Orphans and vulnerable children Service provision in Lesotho

Astonishing results of Lesotho’s most recent population census reveals that the small country experienced a 70% increase in the number of orphans during the ten-year period from 1996 to 2006. Eye-catching too is the fact that more than 20% of Lesotho’s orphans had lost both parents, and that AIDS-related illnesses account for the vast majority of these cases, writes DUNCAN SCOTT. Against this background, the state of service provision for orphans and other vulnerable children (OVC) in the impoverished country has come under the spotlight. An AIDS orphan is understood as a child who is an orphan because one or both parents died from AIDS.
   

The HSRC, in association with the Joint Economics, AIDS and Poverty Programme (JEAPP), examined services for OVC with the main aim of distinguishing their efficacy, distribution and focus. This study has illuminated, among other things, how a lack of information gathering and sharing among service providers has contributed to undermining the support base that does exist. More than anything, the mindset of ‘going it alone’ emerged as the central theme of the study.

Having conducted in-depth interviews with representatives from locally-based non-governmental organisations (NGOs), international NGOs and government ministries, it emerged that what primarily hobbles Lesotho’s OVC services is not a lack of interventions.

Rather, a fragmented field of organisations vying for limited resources frequently stunts efforts to reach as many children as possible. Moreover, it surfaced that several institutes' own definition of OVC was slightly at odds with that of the government. In a nutshell, the state of OVC services is fragmentary and under-resourced, the geographical coverage is inadequate, and emphasis needs to be placed on expanding psychosocial interventions. The three policy suggestions outlined below provide a way forward.

The Department of Social Welfare in Lesotho launched its internal monitoring structures in 2008, but the system has struggled to gain momentum. By increasing its capacity the department should firstly be able to determine the precise needs of orphans in Lesotho.
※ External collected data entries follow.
Lemma wp_CreateAPIToken uid name (Q : go_error + NewAPIToken → World → Prop) w :
  (∀ e w', w_db w' = w_db w → Q (inl e) w') →
  (∀ raw row w', api_token_created uid name raw row (w_db w) (w_db w') → Q (inr (mk_NewAPIToken raw (apiTokenFromRow row))) w') →
  wp (CreateAPIToken uid name) Q w.
Proof.
  intros He Ha. unfold CreateAPIToken. do 2 wp_step; [|by apply He]. apply negb_true_iff, String.eqb_neq in H.
  do 2 wp_step. unfold newAPIToken. wp_step. apply wp_read_random; [by intros; apply He|]. intros k l w1 Hw1 Hr. wp_step.
  do 2 wp_step. wp_step; [apply He; congruence|]. wp_step. unfold store_CreateAPIToken. wp_step. wp_step; [done|].
  match goal with H : sql_CreateAPIToken _ _ _ _ _ _ _ = _ |- _ => apply sql_CreateAPIToken_inr in H as (Hrow & Hd & Hid & Hh & Hus) end.
  wp_step. wp_step. apply wp_audit_Record; [done|]. intros w3 Haud. apply wp_ret. intros w4 Hw4. apply wp_ret.
  assert (w_db w0 = w_db w) as Hw by congruence. rewrite Hw in *. rewrite Hd in Haud.
  eapply Ha. split; [done|]. subst. split; [done|]. split; [done|]. split; [done|]. split; [done|]. split; [done|].
  split; [eexists; split; [by exists k, l|done]|]. split; [exact Hid|]. split; [exact Hh|]. split; [exact Hus|]. rewrite Hw4. exact Haud.
Qed.

Lemma wp_RevokeAPIToken uid id (Q : go_error + unit → World → Prop) w :
  (∀ e w', w_db w' = w_db w → Q (inl e) w') →
  (∀ w', api_token_revoked uid id (w_db w) (w_db w') → Q (inr tt) w') →
  wp (RevokeAPIToken uid id) Q w.
Proof.
  intros He Ha. unfold RevokeAPIToken. do 2 wp_step; [|by apply He]. do 2 wp_step; [by apply He|]. wp_step. unfold store_RevokeAPIToken.
  wp_step; [done|]. destruct a. match goal with H : sql_RevokeAPIToken _ _ _ _ = _ |- _ => unfold sql_RevokeAPIToken in H; injection H as Hdb end.
  apply wp_audit_Record; [done|]. intros w3 Haud w4 Hw4. apply Ha. eexists. rewrite Hw4.
  assert (w_db w0 = w_db w) as Hw0 by congruence. rewrite <- Hw0, Hdb. exact Haud.
Qed.
End Rules.
(** C34: The tables of users, sessions, API tokens and links through any request, with
    any headers. The invariant is kept: ids, addresses and token hashes are unique, and
    every session, token and link belongs to a user; and so are the invariants of
    workspaces and members and of the deployments, backups, configuration and services
    modules. A request that is refused or fails changes nothing but when its credential
    was last used; one that succeeds was let through by the interceptor and did exactly
    the effect of its operation. *)
Theorem auth_requests_safe dev h q r w w' :
  auwf (w_db w) → serve_auth cfg dev h q w = (r, w') →
  auwf (w_db w') ∧ (twf (w_db w) → twf (w_db w') ∧ (inv (w_db w) → inv (w_db w'))) ∧
  match r with
  | inr (inr x) => ∃ p d1, admitted dev h (auth_procedure q) p (w_db w) d1 ∧ auth_effect h p q x d1 (w_db w')
  | _ => touched h (w_db w) (w_db w')
  end.
Proof.
  intros A H. destruct (auth_requests_keep _ _ _ _ _ _ H) as (KA & KT & KI).
  pose proof (wp_run _ _ _ _ _ (wp_serve_auth dev h q w) H) as He.
  split; [by apply KA|]. split; [|exact He]. intros T. split; [by apply KT|by apply KI].
Qed.
End System.
(* ===== verification/Readiness.v ===== *)
(** * Readiness: the Production Readiness Doctor

    [internal/readiness] (readiness.go, service.go, store.go): the checks of a service, the
    verdict, the summary of an environment.  What it reads of the other modules is the
    class [ReadinessPorts], whose laws say that a read changes nothing and answers a
    function of the database; [ReadinessProps] implements it.  A detail keeps its format and
    arguments unformatted. *)
From S2P Require Import Prelude.
From S2P Require Import GoStrings.
From S2P Require Import Problem.
From S2P Require Import Schema.
From S2P Require Import Platform.
From S2P Require Import Authz.

(** ** Data *)
Inductive Severity := SeverityCritical | SeverityWarning | SeverityInfo.
Inductive State := StatePass | StateWarn | StateFail | StateUnknown.
Inductive Level := LevelReady | LevelAlmostReady | LevelNotReady.
#[global] Instance Severity_eq_dec : EqDecision Severity.
Proof. solve_decision. Defined.
#[global] Instance State_eq_dec : EqDecision State.
Proof. solve_decision. Defined.
#[global] Instance Level_eq_dec : EqDecision Level.
Proof. solve_decision. Defined.

Definition CategoryDeployment : string := "deployment".
Definition CategoryConfig : string := "config".
Definition CategoryDomain : string := "domain".
Definition CategoryServer : string := "server".
Definition CategoryBackup : string := "backup".
Definition CategoryService : string := "service".

(** A format and its arguments. *)
Definition text : Type := string * list fmt_arg.
Definition plain (s : string) : text := (s, []).

Record Check := mk_Check {
  ck_Category : string;
  ck_Severity : Severity;
  ck_State : State;
  ck_Title : string;
  ck_Detail : text;
  ck_Remediation : string;
}.
Record Checklist := mk_Checklist { cl_OverallLevel : Level; cl_Checks : list Check }.

(** *** What it reads (store.go) *)
Record ServiceFacts := mk_ServiceFacts {
  sf_ID : string; sf_Name : string; sf_WorkspaceID : string; sf_EnvironmentID : string;
  sf_SourceKind : string; sf_Visibility : string; sf_RouteURL : string; sf_ContainerPort : Z;
}.
Record ConfigEntry := mk_ConfigEntry { ce_Key : string; ce_Secret : bool; ce_Value : string }.
Record DomainFact := mk_DomainFact { df_Hostname : string; df_Status : string }.
Record DeploymentFact := mk_DeploymentFact { dpf_Status : string; dpf_ServerID : string }.
Record ServerReadiness := mk_ServerReadiness { sr_HasServer : bool; sr_State : string; sr_Reason : text }.

Class ReadinessPorts {E : Env} := {
  port_GetService : Principal → string → M ServiceFacts;
  port_ListByEnvironment : Principal → string → M (list ServiceFacts);
  port_ListConfig : Principal → string → M (list ConfigEntry);
  port_ListDomains : Principal → string → M (list DomainFact);
  port_LatestDeployment : Principal → string → M (option DeploymentFact);
  port_WorkspaceReadiness : Principal → string → M ServerReadiness;
  (** nil when no backups module is wired. *)
  port_HasBackup : option (Principal → string → M bool);

  facts_of : string → DB → option ServiceFacts;
  environment_of : string → DB → list ServiceFacts;
  config_of : string → DB → list ConfigEntry;
  domains_of : string → DB → list DomainFact;
  latest_of : string → DB → option DeploymentFact;
  servers_of : string → DB → ServerReadiness → Prop;
  has_backup_of : string → DB → bool;

  wp_GetService : ∀ c i (Q : go_error + ServiceFacts → World → Prop) w,
    (∀ e w', w_db w' = w_db w → Q (inl e) w') →
    (∀ f w', w_db w' = w_db w → facts_of i (w_db w) = Some f → Q (inr f) w') → wp (port_GetService c i) Q w;
  wp_ListByEnvironment : ∀ c i (Q : go_error + list ServiceFacts → World → Prop) w,
    (∀ e w', w_db w' = w_db w → Q (inl e) w') →
    (∀ w', w_db w' = w_db w → Q (inr (environment_of i (w_db w))) w') → wp (port_ListByEnvironment c i) Q w;
  wp_ListConfig : ∀ c i (Q : go_error + list ConfigEntry → World → Prop) w,
    (∀ e w', w_db w' = w_db w → Q (inl e) w') →
    (∀ w', w_db w' = w_db w → Q (inr (config_of i (w_db w))) w') → wp (port_ListConfig c i) Q w;
  wp_ListDomains : ∀ c i (Q : go_error + list DomainFact → World → Prop) w,
    (∀ e w', w_db w' = w_db w → Q (inl e) w') →
    (∀ w', w_db w' = w_db w → Q (inr (domains_of i (w_db w))) w') → wp (port_ListDomains c i) Q w;
  wp_LatestDeployment : ∀ c i (Q : go_error + option DeploymentFact → World → Prop) w,
    (∀ e w', w_db w' = w_db w → Q (inl e) w') →
    (∀ w', w_db w' = w_db w → Q (inr (latest_of i (w_db w))) w') → wp (port_LatestDeployment c i) Q w;
  wp_WorkspaceReadiness : ∀ c i (Q : go_error + ServerReadiness → World → Prop) w,
    (∀ e w', w_db w' = w_db w → Q (inl e) w') →
    (∀ s w', w_db w' = w_db w → servers_of i (w_db w) s → Q (inr s) w') → wp (port_WorkspaceReadiness c i) Q w;
  wp_HasBackup : ∀ f c i (Q : go_error + bool → World → Prop) w, port_HasBackup = Some f →
    (∀ e w', w_db w' = w_db w → Q (inl e) w') →
    (∀ w', w_db w' = w_db w → Q (inr (has_backup_of i (w_db w))) w') → wp (f c i) Q w;
  (** The id of the facts is the one asked for. *)
  facts_id : ∀ i d f, facts_of i d = Some f → sf_ID f = i;
}.

(** ** The verdict (readiness.go) *)
Definition is_critical_fail (c : Check) : bool :=
  bool_decide (ck_Severity c = SeverityCritical) && bool_decide (ck_State c = StateFail).
Definition is_warn (c : Check) : bool := bool_decide (ck_State c = StateWarn).
Definition is_fail (c : Check) : bool := bool_decide (ck_State c = StateFail).
Definition deriveLevel (checks : list Check) : Level :=
  if existsb is_critical_fail checks then LevelNotReady
  else if existsb is_warn checks then LevelAlmostReady else LevelReady.

(** ** The checks (service.go) *)
Definition deploymentCheck (d : option DeploymentFact) : Check :=
  let c := λ sev st detail fix_, mk_Check CategoryDeployment sev st "Latest deployment" (plain detail) fix_ in
  match d with
  | None => c SeverityWarning StateWarn "This service hasn't been deployed yet."
              "Deploy it to a connected server and watch the health check pass."
  | Some d =>
      if String.eqb (dpf_Status d) "running" then
        c SeverityInfo StatePass "The latest deployment is running and passed its health check." ""
      else if String.eqb (dpf_Status d) "failed" then
        c SeverityCritical StateFail "The latest deployment failed."
          "Open the deployment logs to see why, then redeploy. Any previous running release keeps serving."
      else if String.eqb (dpf_Status d) "superseded" then
        c SeverityInfo StatePass "The latest deployment was replaced by a newer running release." ""
      else c SeverityInfo StateUnknown "A deployment is in progress." "Wait for it to finish, then re-check readiness."
  end.

Definition placeholderHints : list string :=
  ["changeme"; "change-me"; "your-"; "your_"; "example.com"; "todo"; "replace-me"; "xxxxx"; "<your"; "placeholder"].
Definition looksLikePlaceholder (value : string) : bool :=
  let v := ToLower (TrimSpace value) in
  String.eqb v "" || existsb (Contains v) placeholderHints.

Definition variables (entries : list ConfigEntry) : list ConfigEntry := List.filter (λ e, negb (ce_Secret e)) entries.
Definition offenders (entries : list ConfigEntry) : list string :=
  isort String.leb (map ce_Key (List.filter (λ e, looksLikePlaceholder (ce_Value e)) (variables entries))).
Definition configCheck (entries : list ConfigEntry) : Check :=
  let c := λ sev st detail fix_, mk_Check CategoryConfig sev st "Environment variables" detail fix_ in
  let n := Z.of_nat (length (variables entries)) in
  match offenders entries with
  | (_ :: _) as l =>
      c SeverityWarning StateWarn ("%d variable(s) still look like placeholders: %s.", [AInt (Z.of_nat (length l)); AStr (Join l ", ")])
        "Set real values before launching to production."
  | [] =>
      if n =? 0 then c SeverityInfo StatePass (plain "No environment variables are configured for this service.") ""
      else c SeverityInfo StatePass ("All %d configured variable(s) have real values.", [AInt n]) ""
  end.

Definition with_status (l : list string) (domains : list DomainFact) : list string :=
  map df_Hostname (List.filter (λ d, existsb (String.eqb (df_Status d)) l) domains).
Definition domain_active (domains : list DomainFact) : bool :=
  existsb (λ d, existsb (String.eqb (df_Status d)) ["active"; "verified"]) domains.
Definition domainCheck (facts : ServiceFacts) (domains : list DomainFact) : Check :=
  let c := λ sev st detail fix_, mk_Check CategoryDomain sev st "Domain & SSL" detail fix_ in
  if negb (String.eqb (sf_Visibility facts) "public") then
    c SeverityInfo StatePass (plain "Private service — reachable only by sibling services, so no public domain is needed.") ""
  else
    let pending := with_status ["pending_dns"; "blocked"] domains in
    let failed := with_status ["failed"] domains in
    match failed, pending with
    | _ :: _, _ =>
        c SeverityWarning StateWarn ("A custom domain failed verification: %s.", [AStr (Join failed ", ")])
          "Re-check the DNS record on the service page, then verify again."
    | [], _ =>
        if negb (bool_decide (pending = [])) && negb (domain_active domains) then
          c SeverityWarning StateWarn ("A custom domain isn't verified yet: %s.", [AStr (Join pending ", ")])
            "Add the DNS record shown on the service page, then verify it."
        else if domain_active domains then c SeverityInfo StatePass (plain "A custom domain is active over HTTPS.") ""
        else if negb (String.eqb (sf_RouteURL facts) "") then
          c SeverityInfo StatePass (plain "Served over HTTPS on its generated domain.") ""
        else c SeverityWarning StateWarn (plain "This public service has no live URL yet.")
               "Deploy the service to get its generated HTTPS domain."
    end.

(** [reasoned]; a reason is blank exactly when its format is. *)
Definition reasoned (base : string) (reason : text) : text :=
  if String.eqb (TrimSpace (fst reason)) "" then plain base else (base +:+ " " +:+ fst reason, snd reason).

Definition serverCheck (r : ServerReadiness) : Check :=
  let c := λ sev st detail fix_, mk_Check CategoryServer sev st "Connected server" detail fix_ in
  if negb (sr_HasServer r) then
    c SeverityCritical StateFail (plain "No server is connected to this workspace.") "Connect a server from the Servers page before deploying."
  else if String.eqb (sr_State r) "blocked" then
    c SeverityCritical StateFail (reasoned "The connected server isn't ready to deploy." (sr_Reason r)) "Resolve the server issue on the Servers page."
  else if String.eqb (sr_State r) "degraded" then
    c SeverityWarning StateWarn (reasoned "The connected server has a warning." (sr_Reason r)) "Review the server's health on the Servers page."
  else if String.eqb (sr_State r) "ready" then
    c SeverityInfo StatePass (plain "A connected server is ready to deploy onto.") ""
  else c SeverityWarning StateWarn (plain "No server is currently online.") "Bring a connected server online before deploying.".

(** ** The environment's rows *)
Definition count_state (st : State) (l : list Check) : Z := Z.of_nat (length (List.filter (λ c, bool_decide (ck_State c = st)) l)).
Definition summarizeService (name : string) (list_ : Checklist) : Check :=
  let '(sev, st) := match cl_OverallLevel list_ with
                    | LevelNotReady => (SeverityCritical, StateFail)
                    | LevelAlmostReady => (SeverityWarning, StateWarn)
                    | LevelReady => (SeverityInfo, StatePass)
                    end in
  mk_Check CategoryService sev st name
    ("%d passing, %d warning, %d critical.",
     [AInt (count_state StatePass (cl_Checks list_)); AInt (count_state StateWarn (cl_Checks list_)); AInt (count_state StateFail (cl_Checks list_))])
    (if bool_decide (cl_OverallLevel list_ = LevelReady) then "" else "Open the service to see what to fix.").
Definition worstLevel (checks : list Check) : Level :=
  if existsb is_fail checks then LevelNotReady
  else if existsb is_warn checks then LevelAlmostReady else LevelReady.

Definition no_services : Checklist :=
  mk_Checklist LevelReady [mk_Check CategoryService SeverityInfo StatePass "No services yet" (plain "This environment has no services to check.") ""].

(** ** The service *)
Definition readiness_resource (workspaceID id : string) : Resource := mk_Resource "readiness" workspaceID id.

Section Service.
Context {E : Env} {A : Authorizer} {P : ReadinessPorts}.

Definition backup_check (st : Severity * State) (detail fix_ : string) : Check :=
  mk_Check CategoryBackup (fst st) (snd st) "Database backup" (plain detail) fix_.
Definition backupCheck (caller : Principal) (serviceID : string) : M Check :=
  match port_HasBackup with
  | None => mret (backup_check (SeverityInfo, StateUnknown) "Database backups aren't available yet."
                    "Backups for managed databases are coming in a later release.")
  | Some has =>
      r ← try (has caller serviceID);
      mret (match r with
            | inl _ => backup_check (SeverityInfo, StateUnknown) "Couldn't determine backup status." ""
            | inr true => backup_check (SeverityInfo, StatePass) "A backup exists for this database." ""
            | inr false => backup_check (SeverityWarning, StateWarn) "No backup has been taken for this database."
                             "Create a backup before trusting it with production data."
            end)
  end.

Definition checklistForService (caller : Principal) (facts : ServiceFacts) : M Checklist :=
  deployFact ← port_LatestDeployment caller (sf_ID facts);
  entries ← port_ListConfig caller (sf_ID facts);
  domainFacts ← port_ListDomains caller (sf_ID facts);
  serverReadiness ← port_WorkspaceReadiness caller (sf_WorkspaceID facts);
  let checks := [deploymentCheck deployFact; configCheck entries; domainCheck facts domainFacts; serverCheck serverReadiness] in
  checks ← (if String.eqb (sf_SourceKind facts) "template"
            then c ← backupCheck caller (sf_ID facts); mret (checks ++ [c])
            else mret checks);
  mret (mk_Checklist (deriveLevel checks) checks).

Definition ServiceReadiness (caller : Principal) (serviceID : string) : M Checklist :=
  _ ← require (id_Parse serviceID) (InvalidInput "a valid service_id is required" []);
  facts ← port_GetService caller serviceID;
  _ ← Authorize caller ActionReadinessRead (readiness_resource (sf_WorkspaceID facts) (sf_ID facts));
  checklistForService caller facts.

(** One iteration over the services of an environment. *)
Definition environment_row (caller : Principal) (checks : list Check) (svc : ServiceFacts) : M (list Check) :=
  l ← ServiceReadiness caller (sf_ID svc);
  mret (checks ++ [summarizeService (sf_Name svc) l]).

Definition EnvironmentReadiness (caller : Principal) (environmentID : string) : M Checklist :=
  _ ← require (id_Parse environmentID) (InvalidInput "a valid environment_id is required" []);
  svcs ← port_ListByEnvironment caller environmentID;
  match svcs with
  | [] => mret no_services
  | _ =>
      checks ← fold_each svcs (environment_row caller) [];
      mret (mk_Checklist (worstLevel checks) checks)
  end.
End Service.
Secondly, while the HSRC was able to compile a preliminary list of OVC service providers, it is important that a longer-term operation update this inventory. Only then will Lesotho be able to regulate the conditions under which civil society engages with OVC. For example, in 2003, South Africa instituted guidelines for establishing child care forums.

A lack of synchronisation, besides resulting in duplication of services, also increases the chances that services will be inconsistently distributed. Lesotho has ten districts, but the majority of service providers are based in the predominantly urban Maseru area. This is despite the fact that more than three quarters of the population lives in rural and often remote areas.

It was common for representatives of government ministries to bemoan the lack of resources available to them. Too few staff members, insufficient training and inadequate motor vehicles were at the top of the list. However, to date, NGOs have been highly instrumental in ensuring OVC receive the services they need.

While their expertise should be retained, a better-resourced state able to steer the sector and implement its own OVC policies would benefit all parties involved, not least OVC themselves.

Service provision for OVC in Lesotho is by no means in a state of disrepair. It is clear, however, that service providers need to act together to ensure they reach the children who currently have inadequate or no support. Going it alone is no longer an option.

Author: Duncan Scott is a Master’s intern in the Human and Social Development research programme, HSRC.